(* ===== verification/Types.v ===== *)
(** * Domain types: [src/types.rs], [src/error.rs], [src/lifecycle.rs]

    The enums and structs shared by every component, the error type of the
    service and the lifecycle contract that classifies a timeline's state. *)

From S2P Require Import Prelude.

(** ** Enums and structs of [types.rs] *)

Inductive ResourceTier := Shared | Warm | Dedicated.

Inductive TimelineLifecycleState := Creating | Active | Draining | Locked | Recovering.

Inductive TransferReason := Rebalance | Hotspot | Failover | Manual.

#[export] Instance ResourceTier_eq_dec : EqDecision ResourceTier.
Proof. solve_decision. Defined.
#[export] Instance TimelineLifecycleState_eq_dec : EqDecision TimelineLifecycleState.
Proof. solve_decision. Defined.
#[export] Instance TransferReason_eq_dec : EqDecision TransferReason.
Proof. solve_decision. Defined.

Definition TimelineLifecycleState_display (s : TimelineLifecycleState) : string :=
  match s with
  | Creating => "creating"
  | Active => "active"
  | Draining => "draining"
  | Locked => "locked"
  | Recovering => "recovering"
  end.

Definition ResourceTier_display (t : ResourceTier) : string :=
  match t with
  | Shared => "shared"
  | Warm => "warm"
  | Dedicated => "dedicated"
  end.

Record TimelineRoute := {
  tr_timeline_key : string;
  tr_generator_id : Z;
  tr_epoch : Z;
  tr_route_version : Z;
  tr_resource_tier : ResourceTier;
  tr_owner_worker_endpoint : string;
}.

Record TimestampRange := {
  start_tso : Z;
  end_tso : Z;
}.

Record AllocateTimestampsRequest := {
  req_timeline_key : string;
  req_count : Z;
  req_expected_epoch : Z;
  req_expected_route_version : Z;
  req_client_request_id : string;
}.

Record AllocateTimestampsResponse := {
  resp_timeline_key : string;
  resp_generator_id : Z;
  resp_epoch : Z;
  resp_route_version : Z;
  resp_ranges : list TimestampRange;
}.

Record DecodedTso := {
  dt_physical_ms : Z;
  dt_logical : Z;
  dt_generator_id : Z;
  dt_sequence : Z;
}.

#[export] Instance TimelineRoute_eq_dec : EqDecision TimelineRoute.
Proof. solve_decision. Defined.
#[export] Instance TimestampRange_eq_dec : EqDecision TimestampRange.
Proof. solve_decision. Defined.
#[export] Instance AllocateTimestampsResponse_eq_dec : EqDecision AllocateTimestampsResponse.
Proof. solve_decision. Defined.

(** ** [TsoError] of [error.rs] *)

Inductive TsoError :=
| TimelineNotFound (timeline_key : string)
| RouteVersionMismatch (expected actual : Z)
| EpochMismatch (expected actual : Z)
| InvalidCount
| InvalidTimelineKey (reason : string)
| InvalidClientRequestId (reason : string)
| TimelineLimitReached (max : Z)
| BatchTooLarge (requested max : Z)
| FutureBorrowExceeded (requested_physical_ms allowed_physical_ms : Z)
| IssuedUpperBoundExceeded (requested_end_tso issued_upper_bound : Z)
| GeneratorPoolExhausted
| SharedGeneratorJumpAheadTooLarge (generator_id required_jump_ms threshold_ms : Z)
| RecoveryCatchupBudgetExceeded (generator_id required_jump_ms budget_ms : Z)
| GeneratorIdOutOfRange (generator_id : Z)
| TsoOverflow
| ClockBackwards (delta_ms : Z)
| LeaseExpired (timeline_key : string)
| FailoverRequiresExpiredLease (timeline_key : string) (lease_expire_at_ms : Z)
| FailoverLeaseExpiryUnknown (timeline_key : string)
| FailoverMissingRecoveryFloor (timeline_key : string) (generator_id : Z)
| GeneratorLeaseExpired (generator_id : Z)
| TimelineNotReady (timeline_key : string) (state : TimelineLifecycleState)
| TimelineIngressSaturated (timeline_key : string) (max_lanes : Z)
| TimelineRuntimeCacheSaturated (timeline_key : string) (max_entries : Z)
| AllocationContention (generator_id : Z)
| NotTimelineOwner (owner_worker_endpoint : string)
| NotGeneratorOwner (generator_id : Z) (owner_worker_endpoint : string)
| GeneratorNotOwnedByThisWorker (generator_id modulo remainder : Z)
| GeneratorOwnershipMisconfigured (modulo remainder : Z)
| InstanceIdentityInUse (instance_id : string)
| TargetGeneratorIdRequired (timeline_key : string)
| InvalidResourceTier (value : Z)
| InvalidTargetOwnerEndpoint
| InvalidTransferReason (value : Z)
| UnsafeRemoteTransferTarget (generator_id : Z) (target_owner_endpoint : string)
| Internal (message : string)
| MetadataAlreadyExists
| CasFailed
| ClientRequestConflict (timeline_key client_request_id : string)
| ClientRequestInProgress (timeline_key client_request_id : string)
| ServiceShuttingDown
| RequestCancelled.

#[export] Instance TsoError_eq_dec : EqDecision TsoError.
Proof. solve_decision. Defined.

(** A fallible operation of the service. *)
Abbreviation res := (result TsoError).

(** ** [TimelineLifecycleContract] of [lifecycle.rs] *)

Inductive TimelineServingReadiness := Serving | RequiresActivation | NotReady.

Inductive TimelinePublicUnavailability := TemporarilyUnavailable.

Definition serving_readiness (state : TimelineLifecycleState) : TimelineServingReadiness :=
  match state with
  | Active => Serving
  | Recovering => RequiresActivation
  | Creating | Draining | Locked => NotReady
  end.

Definition should_activate_locally (state : TimelineLifecycleState) : bool :=
  match serving_readiness state with RequiresActivation => true | _ => false end.

Definition direct_public_unavailability (state : TimelineLifecycleState)
    : option TimelinePublicUnavailability :=
  match serving_readiness state with
  | NotReady => Some TemporarilyUnavailable
  | Serving | RequiresActivation => None
  end.

(** [TsoService::timeline_is_ready] of [service/runtime_coordination.rs]. *)
Definition timeline_is_ready (state : TimelineLifecycleState) : bool :=
  match serving_readiness state with Serving => true | _ => false end.
Definition logical_bits (L : TimestampLayout) : Z :=
  wrap 8 (generator_bits L + sequence_bits L).
Definition max_generators (L : TimestampLayout) : Z := shl 32 1 (generator_bits L).
Definition sequence_capacity (L : TimestampLayout) : Z := shl 32 1 (sequence_bits L).
Definition max_physical_ms (L : TimestampLayout) : Z :=
  wrap 64 (shl 64 1 (physical_bits L) - 1).
Definition max_unix_ms (L : TimestampLayout) : Z :=
  wrap 64 (epoch_unix_ms L + max_physical_ms L).

Definition validate (L : TimestampLayout) : result TimestampLayoutValidationError unit :=
  if negb (format_version L =? TIMESTAMP_LAYOUT_FORMAT_VERSION) then
    Err (UnsupportedFormatVersion (format_version L) TIMESTAMP_LAYOUT_FORMAT_VERSION)
  else if physical_bits L =? 0 then Err ZeroPhysicalBits
  else if sequence_bits L =? 0 then Err ZeroSequenceBits
  else if 13 <? generator_bits L then Err (TooManyGeneratorBits (generator_bits L))
  else if 31 <? sequence_bits L then Err (TooManySequenceBits (sequence_bits L))
  else
    let logical_bits := wrap 8 (generator_bits L + sequence_bits L) in
    if 32 <? logical_bits then Err (TooManyLogicalBits logical_bits)
    else
      let total := wrap 16 (physical_bits L + generator_bits L + sequence_bits L) in
      if negb (total =? 64) then Err (InvalidTotalBits total)
      else
        match checked_add 64 (epoch_unix_ms L) (max_physical_ms L) with
        | None => Err UnixMillisecondHorizonOverflow
        | Some _ => Ok tt
        end.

=======

> **YOUR OBJECTIVE**:
Please retype, with no changes, the lines that run from the first line of the entries to the line with "From S2P Require Import Prelude.", both ends included.

> **RESULT**:
(* ===== verification/Types.v ===== *)
(** * Domain types: [src/types.rs], [src/error.rs], [src/lifecycle.rs]

    The enums and structs shared by every component, the error type of the
    service and the lifecycle contract that classifies a timeline's state. *)

From S2P Require Import Prelude.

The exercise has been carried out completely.